The Word became flesh and dwelled among us . . . and the unfolding of His Words is Light.

Thursday, April 11, 2013

When Death Comes, Then Comes JOY


Grandpa with 1-year-old Micah in Chicago
My Grandpa W. died last Saturday.

On Tuesday afternoon Jon pulled me close and whispered soft: “Your Grandpa died. Your dad forwarded his obituary today and the funeral’s tomorrow . . .  in Chicago . . .”

It wasn’t a shock, this bitter-sweet news of the passing of my 95-year-old Grandpa, my step-Grandpa, but the only real Grandparent I’ve ever known.

This passing of old life felt bitter because I’ll never hear Grandpa tell his joke about the salesman with the toothbrush for the 100th time, I’ll never listen to him share what he learned from This Daily Bread in the early AM, never see him hobble-walk into his kitchen at 6am to eat his orange, grapefruit, and toast, and never go bowling with him and his white-haired friends who always got better bowling scores than us 30-somethings.

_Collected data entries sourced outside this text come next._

(* ===== verification/AppSave.v ===== *)
(** Writing the settings: [Save] of src/internal/config/app.go, and the paths of the data
    directory.

    The file system is a map from paths to contents.  [Save] yields every state that it
    passes through, a crash being possible in each: a write appears byte by byte, a rename
    at once. *)

From S2P Require Import Prelude GoStrings GoBytes GoErrors TextDecode AppConf.

(** ** Paths *)

Section Paths.
(** [filepath.Join], and where Windows keeps the data of programs, if it says so. *)
Variable join : string -> string -> string.
Variable programData : option string.
Variable rootOverride : option string.

Definition DefaultRootDir : string := "C:\ProgramData\AWGSocks".

Definition RootDir : string :=
  match rootOverride with
  | Some p => p
  | None =>
      match programData with
      | Some pd => if bool_decide (pd = "") then DefaultRootDir else join pd "AWGSocks"
      | None => DefaultRootDir
      end
  end.

(** [OverrideRootDir]: what the variable was, for the function that restores it, and what
    it is. *)
Definition OverrideRootDir (dir : string) : option string * option string := (rootOverride, Some dir).

Definition AppConfigPath : string := join RootDir "config.json".
Definition TunnelConfigPath : string := join RootDir "client.conf".
Definition LogDir : string := join RootDir "logs".
End Paths.

(** ** Save *)

Abbreviation disk := (gmap string (list byte)).

(** What fails: creating the directory, writing after so many bytes, renaming, and removing
    the temporary file. *)
Record save_faults := MkFaults { f_mkdir : option error; f_write : option (nat * error); f_rename : option error; f_remove : bool }.

Definition tmp_of (path : string) : string := path +:+ ".tmp".

(** The states while [raw] is written to [tmp], up to so many bytes. *)
Definition writing (tmp : string) (raw : list byte) (n : nat) (d : disk) : list disk :=
  (fun k => <[tmp := take k raw]> d) <$> seq 0 (S n).

(** [Save]: the result, the states passed through, and the last one.  [raw] is what
    [json.MarshalIndent] gives for the settings, with a newline. *)
Definition Save (f : save_faults) (path : string) (raw : list byte) (d : disk) : result error unit * list disk * disk :=
  let tmp := tmp_of path in
  match f_mkdir f with
  | Some e => (Err (Wrapf "could not create the directory" e), [], d)
  | None =>
      match f_write f with
      | Some (n, e) => (Err (Wrapf "could not write the file" e), writing tmp raw n d, <[tmp := take n raw]> d)
      | None =>
          let written := <[tmp := raw]> d in
          match f_rename f with
          | Some e =>
              (Err (Wrapf "could not rename the temporary file" e), writing tmp raw (length raw) d,
               if f_remove f then written else delete tmp written)
          | None => (Ok tt, writing tmp raw (length raw) d, delete tmp (<[path := raw]> d))
          end
      end
  end.

(** ** Lemmas *)

Lemma tmp_of_ne path : tmp_of path <> path.
Proof. unfold tmp_of. induction path as [|c path IH]; [done|]. intros [= He]. by apply IH. Qed.

Lemma elem_of_writing d' tmp raw n d : d' ∈ writing tmp raw n d -> exists k, d' = <[tmp := take k raw]> d.
Proof. intros (k & -> & _)%list_elem_of_fmap. by exists k. Qed.

(** The settings are replaced in one piece.  Whatever fails and wherever it is
    interrupted, the file holds the old settings or the new ones in full, and no file but
    it and its temporary one has changed; when [Save] succeeds it holds the new ones and
    the temporary file is gone, and when it fails it holds the old ones. *)
Theorem Save_atomic f path raw d :
  let '(r, seen, last) := Save f path raw d in
  (forall d', d' ∈ last :: seen ->
     (d' !! path = d !! path \/ d' !! path = Some raw) /\ forall q, q <> path -> q <> tmp_of path -> d' !! q = d !! q) /\
  match r with
  | Ok _ => last !! path = Some raw /\ last !! tmp_of path = None
  | Err _ => last !! path = d !! path
  end.
Proof.
  pose proof (tmp_of_ne path) as Hne. unfold Save.
  destruct (f_mkdir f) as [e|].
  { split; [|done]. intros d' ->%list_elem_of_singleton. by split; [left|]. }
  assert (forall k, (<[tmp_of path := take k raw]> d !! path = d !! path) /\
            forall q, q <> path -> q <> tmp_of path -> <[tmp_of path := take k raw]> d !! q = d !! q) as Hk.
  { intros k. split; [by rewrite lookup_insert_ne|]. intros q _ Hq. by rewrite lookup_insert_ne. }
  assert (forall n d', d' ∈ writing (tmp_of path) raw n d ->
     (d' !! path = d !! path \/ d' !! path = Some raw) /\ forall q, q <> path -> q <> tmp_of path -> d' !! q = d !! q) as Hw.
  { intros n d' (k & ->)%elem_of_writing. destruct (Hk k) as [H1 H2]. by split; [left|]. }
  destruct (f_write f) as [[n e]|].
  { split; [|exact (proj1 (Hk n))]. intros d' [->|Hd]%elem_of_cons; [|by eapply Hw]. destruct (Hk n) as [H1 H2]. by split; [left|]. }
  pose proof (Hk (length raw)) as [H1 H2]. rewrite firstn_all in H1, H2.
  destruct (f_rename f) as [e|].
  - assert ((if f_remove f then <[tmp_of path := raw]> d else delete (tmp_of path) (<[tmp_of path := raw]> d)) !! path = d !! path) as Hp.
    { destruct (f_remove f); [done|]. by rewrite lookup_delete_ne. }
    split; [|done]. intros d' [->|Hd]%elem_of_cons; [|by eapply Hw]. split; [by left|]. intros q Hq Ht.
    destruct (f_remove f); [by apply H2|]. rewrite lookup_delete_ne by done. by apply H2.
  - assert (delete (tmp_of path) (<[path := raw]> d) !! path = Some raw) as Hp by (by rewrite lookup_delete_ne, lookup_insert_eq).
    split; [|split; [done|by rewrite lookup_delete_eq]]. intros d' [->|Hd]%elem_of_cons; [|by eapply Hw]. split; [by right|].
    intros q Hq Ht. by rewrite lookup_delete_ne, lookup_insert_ne.
Qed.

(** A write that fails leaves its temporary file behind. *)
Example Save_leaves_tmp e :
  (Save (MkFaults None (Some (1%nat, e)) None false) "c" [x00; x01] ∅).2 !! "c.tmp" = Some [x00].
Proof. done. Qed.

I’ll never hear him tremble-tell stories about his first wife, Jean, and my Grandma Irma, and his daughter Judy, who all saw Jesus’ face years ago  . . .

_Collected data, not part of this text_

Lemma resolver_invariant_witness :
  resolver_Stats two_lookups = (1, 1, 1, 1%nat) /\
  (size (r_entries two_lookups) <= 1024)%nat /\
  (forall host e, r_entries two_lookups !! host = Some e -> (host, e_answer e) ∈ r_log two_lookups) /\
  Z.of_nat (size (filter querying (r_threads two_lookups))) <= MaxConcurrent /\
  (forall host t t', leads (r_threads two_lookups !! t) host -> leads (r_threads two_lookups !! t') host -> t = t') /\
  (forall t host c, r_threads two_lookups !! t = Some (Joined host c) ->
     leads (r_threads two_lookups !! c) host \/ is_Some (r_calls two_lookups !! c)).
Proof. split; [by vm_compute|]. exact (resolver_invariant two_lookups two_lookups_steps). Defined.

(** And the first of them gives up while it waits for a slot. *)
Definition cancelled_lookup : Resolver :=
  let e := ESentinel Canceled in
  let r := (lookup_begin 0 "example.com" 1 New_resolver) <| r_cancelled ::= insert 1%nat e |> in
  lookup_end 2 "example.com" 0 (Err e) 1 (set_pc 1 (Completing "example.com" 0 (Err e)) r).


(** [Flush] does not reach a query in flight: its answer, given before the
    flush, is stored after it and served from the cache. *)
Theorem Flush_misses_inflight :
  exists r1 r2 host a e,
    rtc rstep New_resolver r1 /\ (host, a) ∈ r_log r1 /\
    rtc rstep (Flush r1) r2 /\ r_log r2 = r_log r1 /\
    r_entries r2 !! host = Some e /\ e_answer e = a /\
    r_threads (lookup_begin 3 host 9 r2) !! 9%nat = Some (Returned host a).
Proof.
  eexists _, _, "example.com", one_answer, _. split.
  { eapply rtc_l; [by apply (rs_begin 1 "example.com" 0)|].
    eapply rtc_l; [by apply (rs_acquire 1 "example.com" 0)|].
    eapply rtc_l; [by apply (rs_answer 1 "example.com" 0 one_answer)|]. apply rtc_refl. }
  split; [by apply elem_of_app; right; left|].
  split; [eapply rtc_l; [by apply (rs_end 1 "example.com" 0 one_answer 2)|apply rtc_refl]|].
  by vm_compute.
Qed.

(** A caller that joined another's lookup is answered with the other's
    cancellation, although its own context is not done. *)
Theorem joined_gets_leaders_cancellation :
  exists r, rtc rstep New_resolver r /\ r_cancelled r !! 2%nat = None /\
    r_threads r !! 2%nat = Some (Returned "example.com" (Err (ESentinel Canceled))).
Proof.
  eexists. split; [|split].
  { eapply rtc_l; [by apply (rs_begin 1 "example.com" 0)|].
    eapply rtc_l; [by apply (rs_begin 2 "example.com" 1)|].
    eapply rtc_l; [apply (rs_cancel 1 (ESentinel Canceled)); [done|by left]|].
    eapply rtc_l; [by apply (rs_give_up 1 "example.com" 0 (ESentinel Canceled))|].
    eapply rtc_l; [by apply (rs_end 1 "example.com" 0 (Err (ESentinel Canceled)) 2)|].
    eapply rtc_l; [by apply (rs_joined 2 "example.com" 1 (Err (ESentinel Canceled)))|]. apply rtc_refl. }
  - by vm_compute.
  - by vm_compute.
Qed.

(** A local lookup asks a loopback server, on port 53, or nobody. *)
Lemma Lookup_local_loopback {W} LookupNetIP server network host (w : W) :
  if IsLoopback server then
    Lookup_local LookupNetIP server network host w
    = prod_map (fmap (M := result error) (fmap (M := list) Unmap)) id (LookupNetIP (AddrPortFrom (Unmap server) 53) network host w)
  else exists e, Lookup_local LookupNetIP server network host w = (Err e, w).
Proof.
  unfold Lookup_local. rewrite IsLoopback_Unmap. destruct (IsLoopback server); cbn [negb].
  - by destruct (LookupNetIP _ _ _ _).
  - by eexists.
Qed.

But this passing of Grandpa is also sweet, sweet because this I know for sure: my Grandpa W. loved Jesus with his life.

I’ll never forget when Jon and I were young and dating and drove from Minneapolis to Chicago to see Grandpa and my college-going sisters. And that weekend while I slept on my sisters’ apartment floor in Wheaton, Jon stayed up late in Grandpa’s condo, playing him in chess, and getting beat over and over again while he “waited for your Grandpa to have a senior moment! He never had one!” And Jon woke up at 5am and rolled out of that creaky sofa bed and sat with Grandpa as he opened his Bible and read Our Daily Bread and talked about his Savior-God, talked about how he couldn’t wait to go to heaven and see Him face-to-face.

I’ll never forget the letters Grandpa sent over the years, one-after-another, writing in his wobbly script that he was “praying every day for you and your family, and I love you very much.”

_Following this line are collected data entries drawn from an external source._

(* ===== verification/AwgTunnel.v ===== *)
(** The tunnel: src/internal/awg/tunnel.go and src/internal/awg/dryrun.go.

    The AmneziaWG device and its network stack are third-party code: they are the
    operations of [Upstream], over a world [W].  The tunnel's own state (its
    configuration, whether it runs, its readiness channel, its observable state, the
    resolver's cache) is modelled, with every operation that changes it; an operation
    is one step here, and [WaitReady], which runs beside the others, has a machine of
    its own.  Logging is left out. *)

From S2P Require Import Prelude GoStrings GoNetip GoErrors SocksProto SocksDial SocksUdp SocksSession ConfValues ConfScan TunnelConf Resolver AwgStats.

(** ** The device and its stack *)

(** What the upstream UAPI writer gives within the program's time: a text or an
    error, or nothing before the timer or the context is done. *)
Inductive uapi_outcome := Rendered (r : result error string) | UapiTimeout | UapiDone (ctx : error).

When he finally lost his driver’s license, and he moved out of his West Chicago condo and into his son’s house, he left nothing behind because he’d given it all away. At the end of life, Grandpa’s treasure was in the unseen, the eternal, not the temporal, where moth and rust destroy and thieves break in and steal.

That’s what I remember most about my Grandpa: Christ was his treasure, his life, his Everything.
And the older he got, the more he breathed Jesus.

And this is my prayer: that I may follow in the foot-steps of my Grandpa, knowing and loving Jesus more than Life.

And this is my hope: “Truly, truly, I say to you, whoever hears my word and believes him who sent me has eternal life. He does not come into judgment, but has passed from death to life.”

And this is my peace: “You have sorrow now, but I will see you again, and your hearts will rejoice, and no one will take your joy from you.”